What you will do - Reproduce, please, only the lines from the first line below to the line containing "match fuel with", inclusive.

(Stored items)
::::

Definition replace_item_in_object (object string replacement : ptr) (case_sensitive : bool) : H bool :=
  match replacement, string with
  | Some _, Some _ =>
      let* n := deref replacement in
      (if negb (has_flag n cJSON_StringIsConst) && bool_decide (n_string n <> None)
       then free_string (n_string n) else hret tt) ;;*
      let* copy := cJSON_strdup string in
      update replacement (with_string copy) ;;*
      let* n := deref replacement in
      update replacement (with_type (Z.land (n_type n) (Z.lnot cJSON_StringIsConst))) ;;*
      let* item := get_object_item object string case_sensitive in
      cJSON_ReplaceItemViaPointer object item replacement ;;*
      hret true
  | _, _ => hret false
  end.

Definition cJSON_ReplaceItemInObject (object string newitem : ptr) : H unit :=
  replace_item_in_object object string newitem false ;;* hret tt.
Definition cJSON_ReplaceItemInObjectCaseSensitive (object string newitem : ptr) : H unit :=
  replace_item_in_object object string newitem true ;;* hret tt.

(** * Duplication *)

Section Duplicate.
Context (duplicate : ptr -> H ptr).

(** The loop over the children; [next] is the last child of the copy. *)
Fixpoint duplicate_loop (fuel : nat) (newitem child next : ptr) : H ptr :=
  match fuel with
  | O => hfuel
  | S fuel =>
      match child with
      | None => hret newitem
      | Some _ =>
          let* newchild := duplicate child in
          match newchild with
          | None => cJSON_Delete newitem ;;* hret None
          | Some _ =>
              (match next with
               | Some _ => update next (with_next newchild) ;;* update newchild (with_prev next)
               | None => update newitem (with_child newchild)
               end) ;;*
              let* n := deref child in
              duplicate_loop fuel newitem (n_next n) newchild
          end
      end
  end.
(* ===== verification/CJsonTree.v ===== *)
(** Trees of items of cjson.c: cJSON_Delete releases exactly the objects of a tree, and
    cJSON_Duplicate builds a copy out of new objects, or releases what it built when an
    allocation fails. *)
From stdpp Require Import gmap.
From S2P Require Import Prelude CMonad CDouble CText CJson CJsonHeap CJsonHeapProps.

(** * Shapes *)

(** An item with its children and the items after it. *)
Inductive shape := Nil | Cell (l : Z) (child next : shape).

Definition root (s : shape) : ptr := match s with Nil => None | Cell l _ _ => Some l end.

Fixpoint locs (s : shape) : list Z :=
  match s with Nil => [] | Cell l c x => l :: locs c ++ locs x end.

(** The strings that an item owns. *)
Definition own_strings (n : node) : list Z :=
  (if has_flag n cJSON_IsReference then [] else option_list (n_valuestring n)) ++
  (if has_flag n cJSON_StringIsConst then [] else option_list (n_string n)).

Definition strings_at (m : gmap Z node) (l : Z) : list Z := from_option own_strings [] (m !! l).

Fixpoint strs (m : gmap Z node) (s : shape) : list Z :=
  match s with Nil => [] | Cell l c x => strs m c ++ strings_at m l ++ strs m x end.
Lemma minify_render i t rest w :
  tree no_raw i -> render true 0 i = Some t ->
  exists u rest', render false 0 i = Some u /\
    cJSON_Minify (Some (t ++ 0 :: rest)) w = Ok (Some (u ++ 0 :: rest'), w) /\
    zlen u <= zlen t /\ zlen (u ++ 0 :: rest') = zlen (t ++ 0 :: rest).
Proof.
  intros Hi Ht. destruct (render_minifies 0 0 i t Hi Ht) as (u & Hu & Hm).
  destruct (Hm (S (length (t ++ 0 :: rest))) [] [] (0 :: rest) w ltac:(lia)) as (fuel & gap & Hf & Hg & Hrun).
  destruct (copy_char u gap 0 rest w) as (gap' & Hl & Hw). pose proof (zlen_nonneg gap). change (zlen (@nil Z)) with 0 in Hg.
  exists u, (gap' ++ rest). split; [done|]. split_and!.
  - unfold cJSON_Minify. rewrite (bind_step _ _ _ (layout (u ++ [0]) gap' rest) w); [unfold layout; by rewrite <- app_assoc|].
    change (t ++ 0 :: rest) with (layout [] [] (t ++ 0 :: rest)) at 2. change (json_at [] []) with 0 in Hrun. change (zlen []) with 0 in Hrun.
    rewrite Hrun. destruct fuel as [|fuel]; [cbn in Hf; lia|]. cbn [app minify_loop]. rewrite (bind_step _ _ _ _ _ (char_at_layout _ _ _ _ w)).
    done.
  - lia.
  - rewrite !zlen_app. unfold zlen in *. cbn [length]. rewrite length_app. lia.
Qed.

Lemma no_raw_ok i : tree no_raw i -> tree node_ok i.
Proof.
  induction i as [ty v n db s c IH] using cJSON_nested_ind. intros [[Hok _] Hc]%tree_inv. constructor; [done|].
  rewrite Forall_forall in IH, Hc |- *. intros x Hx. apply IH; [done|]. by apply Hc.
Qed.

(** C12: when cJSON_Print returned a string for an item without raw texts, cJSON_Minify turns
    that string, in place, into the string that cJSON_PrintUnformatted returns for the item
    (whenever it returns one, which it does when no allocation fails and the text is not longer
    than INT_MAX); the characters of strings are kept, those that look like white space,
    comments or quotes included. *)
Theorem cJSON_Minify_print i realloc s w w1 :
  tree no_raw i -> cJSON_Print (Some i) realloc w = Ok (Some s, w1) ->
  exists t u, s = Some <$> t ++ [0] /\ zlen u <= zlen t /\
    (forall w2, exists rest, cJSON_Minify (Some (t ++ [0])) w2 = Ok (Some (u ++ 0 :: rest), w2) /\
                             zlen (u ++ 0 :: rest) = zlen (t ++ [0])) /\
    (forall realloc' w2, wp False (cJSON_PrintUnformatted (Some i) realloc') (fun r _ =>
       (forall s', r = Some s' -> s' = Some <$> u ++ [0]) /\
       (w_alloc w2 = [] -> zlen u + 2 <= INT_MAX -> r = Some (Some <$> u ++ [0]))) w2).
Proof.
  intros Hi Hp. pose proof (print_spec i true realloc w (no_raw_ok i Hi)) as Hs. unfold wp, cJSON_Print in *.
  rewrite Hp in Hs. destruct Hs as (t & Ht & ->). destruct (minify_render i t [] w Hi Ht) as (u & _ & Hu & _ & Hz & _).
  exists t, u. split_and!; [done|done| |].
  - intros w2. destruct (minify_render i t [] w2 Hi Ht) as (u2 & rest & Hu2 & ? & _ & ?).
    assert (u2 = u) as -> by congruence. by exists rest.
  - intros realloc' w2. eapply wp_mono; [by apply print_spec, no_raw_ok|]. intros [s|] w' Hr; split.
    + intros s' [= <-]. destruct Hr as (u2 & Hu2 & ->). congruence.
    + destruct Hr as (u2 & Hu2 & ->). intros _ _. congruence.
    + done.
    + intros Ha Hl. destruct (Hr u Hu); [done|lia].
Qed.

::::

Expected answer -
Definition replace_item_in_object (object string replacement : ptr) (case_sensitive : bool) : H bool :=
  match replacement, string with
  | Some _, Some _ =>
      let* n := deref replacement in
      (if negb (has_flag n cJSON_StringIsConst) && bool_decide (n_string n <> None)
       then free_string (n_string n) else hret tt) ;;*
      let* copy := cJSON_strdup string in
      update replacement (with_string copy) ;;*
      let* n := deref replacement in
      update replacement (with_type (Z.land (n_type n) (Z.lnot cJSON_StringIsConst))) ;;*
      let* item := get_object_item object string case_sensitive in
      cJSON_ReplaceItemViaPointer object item replacement ;;*
      hret true
  | _, _ => hret false
  end.

Definition cJSON_ReplaceItemInObject (object string newitem : ptr) : H unit :=
  replace_item_in_object object string newitem false ;;* hret tt.
Definition cJSON_ReplaceItemInObjectCaseSensitive (object string newitem : ptr) : H unit :=
  replace_item_in_object object string newitem true ;;* hret tt.

(** * Duplication *)

Section Duplicate.
Context (duplicate : ptr -> H ptr).

(** The loop over the children; [next] is the last child of the copy. *)
Fixpoint duplicate_loop (fuel : nat) (newitem child next : ptr) : H ptr :=
  match fuel with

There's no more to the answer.